#### [TASK PROMPT]
When you output the entries, begin with the first line and end with the line containing "left early. *)", keeping each line exactly as it is.

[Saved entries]
(** What the detail page answers for one label. *)
Inductive label_view :=
  | LabelRaises                (* a locator call raises: the handler logs and goes on *)
  | LabelMissing               (* neither the exact nor the inexact text is found *)
  | LabelFound (row_cell : option string) (sibling : result (option string)).
      (* the inner text of the second cell of the label's row, if there is
         one, and of the label's next sibling, which is only asked for when
         the row gives no value *)

(** The value text the loop body of [_extract_detail_fields] ends with for
    one label, [""] when the body is left early. *)
Definition label_value (label_text : string) (v : label_view) : string :=
  match v with
  | LabelRaises => ""
  | LabelMissing => ""
  | LabelFound row_cell sibling =>
      let value_text :=
        match row_cell with
        | Some text =>
            let candidate := PyStr.strip text in
            if PyStr.truthy candidate && negb (bool_decide (candidate = label_text))
               && negb (_is_junk_value candidate)
            then candidate else ""
        | None => ""
        end in
      if negb (PyStr.truthy value_text) then
        match sibling with
        | Ok (Some text) =>
            let candidate := PyStr.strip text in
            if PyStr.truthy candidate && negb (_is_junk_value candidate)
            then candidate else ""
        | Ok None => ""
        | Raise _ => ""
        end
      else value_text
  end.

(** The value text of every field of a detail page, given what the page
    answers for the label of each field. *)
Definition page_value_text (page : string → label_view) (field_name : string) : string :=
  match list_to_map (M := gmap string string) DETAIL_LABELS !! field_name with
  | Some label_text => label_value label_text (page field_name)
  | None => ""
  end.

(** The link of a row of the [#attach_docs] table. *)
Record doc_link := DocLink {
  dl_text : string;                  (* inner text *)
  dl_onclick : string;               (* onclick attribute, or "" *)
  dl_onclick_target : option string; (* group 1 of the window.open pattern *)
  dl_href : string;                  (* href attribute, or "" *)
}.

(** A data row of the [#attach_docs] table. *)
Inductive doc_row :=
  | DRowRaises                 (* a call raises before the url is recorded *)
  | DRow (cell_count : nat) (link : option doc_link) (description : result string).
      (* [description]: the inner text of the third cell, read when there
         are three cells *)

Inductive attach_view :=
  | AttachRaises               (* locating the table or counting its rows raises *)
  | AttachNone
  | AttachRows (rows : list doc_row).

Definition new_doc (file_name file_url description : string) : doc :=
  {[ "file_name" := file_name; "file_url" := file_url; "description" := description ]}.

(** The url of a document row: from [onclick], else from [href]; [None]
    when the row is skipped for want of a url. *)
Definition doc_file_url (link : doc_link) : option string :=
  let onclick := PyStr.strip (dl_onclick link) in
  let file_url : option string :=
    if PyStr.truthy onclick then
      match dl_onclick_target link with
      | Some path => Some (absolute_url path)
      | None => None
      end
    else None in
  let file_url :=
    if negb (from_option PyStr.truthy false file_url) then
      let href := PyStr.strip (dl_href link) in
      if PyStr.truthy href && negb (bool_decide (href = "#"))
         && negb (bool_decide (href = "javascript:void(0)"))
      then Some (absolute_url href)
      else file_url
    else file_url in
  if negb (from_option PyStr.truthy false file_url) then None else file_url.

(** One iteration of [for row_idx in range(1, row_count)] on [documents] and
    [seen_urls]. *)
Definition attached_step (st : list doc * gset string) (r : doc_row)
    : list doc * gset string :=
  let '(documents, seen_urls) := st in
  match r with
  | DRowRaises => st
  | DRow cell_count link description =>
      if bool_decide (cell_count < 2)%nat then st
      else
        match link with
        | None => st
        | Some link =>
            let file_name := PyStr.strip (dl_text link) in
            match doc_file_url link with
            | None => st
            | Some file_url =>
                if bool_decide (file_url ∈ seen_urls) then st
                else
                  let seen_urls := {[file_url]} ∪ seen_urls in
                  if bool_decide (3 ≤ cell_count)%nat then
                    match description with
                    | Ok text =>
                        (documents ++ [new_doc file_name file_url (PyStr.strip text)],
                         seen_urls)
                    | Raise _ => (documents, seen_urls)
                    end
                  else (documents ++ [new_doc file_name file_url ""], seen_urls)
            end
        end
  end.

(** [_extract_attached_docs] *)
Definition _extract_attached_docs (page : attach_view) : result (list doc) :=
  match page with
  | AttachRaises => Raise (OtherError "locator")
  | AttachNone => Ok []
  | AttachRows rows => Ok (foldl attached_step ([], ∅) rows).1
  end.

(** What the page answers to [_capture_tender_doc_url]. *)
Record doc_button := DocButton {
  db_js_url : result (option string);      (* the url found in the page scripts *)
  db_button : result bool;                 (* the download control is found *)
  db_new_tab : result string;              (* the url of the tab the click opens *)
  db_form_action : result (option string); (* the form action after the click *)
}.

(** [_capture_tender_doc_url]; [context] tells whether a context is given. *)
Definition _capture_tender_doc_url (context : bool) (b : doc_button) : option string :=
  let from_js :=
    match db_js_url b with
    | Ok (Some js_url) => if PyStr.truthy js_url then Some (absolute_url js_url) else None
    | _ => None
    end in
  match from_js with
  | Some u => Some u
  | None =>
      if context then
        match db_button b with
        | Ok true =>
            let from_tab :=
              match db_new_tab b with
              | Ok tender_doc_url =>
                  if PyStr.truthy tender_doc_url
                     && negb (bool_decide (tender_doc_url ∈ ["about:blank"; "#"]))
                  then Some tender_doc_url else None
              | Raise _ => None
              end in
            match from_tab with
            | Some u => Some u
            | None =>
                match db_form_action b with
                | Ok (Some download_url) =>
                    if PyStr.truthy download_url then Some (absolute_url download_url)
                    else None
                | _ => None
                end
            end
        | _ => None
        end
      else None
  end.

#### [PROBLEM SOLUTION]
(** What the detail page answers for one label. *)
Inductive label_view :=
  | LabelRaises                (* a locator call raises: the handler logs and goes on *)
  | LabelMissing               (* neither the exact nor the inexact text is found *)
  | LabelFound (row_cell : option string) (sibling : result (option string)).
      (* the inner text of the second cell of the label's row, if there is
         one, and of the label's next sibling, which is only asked for when
         the row gives no value *)

(** The value text the loop body of [_extract_detail_fields] ends with for
    one label, [""] when the body is left early. *)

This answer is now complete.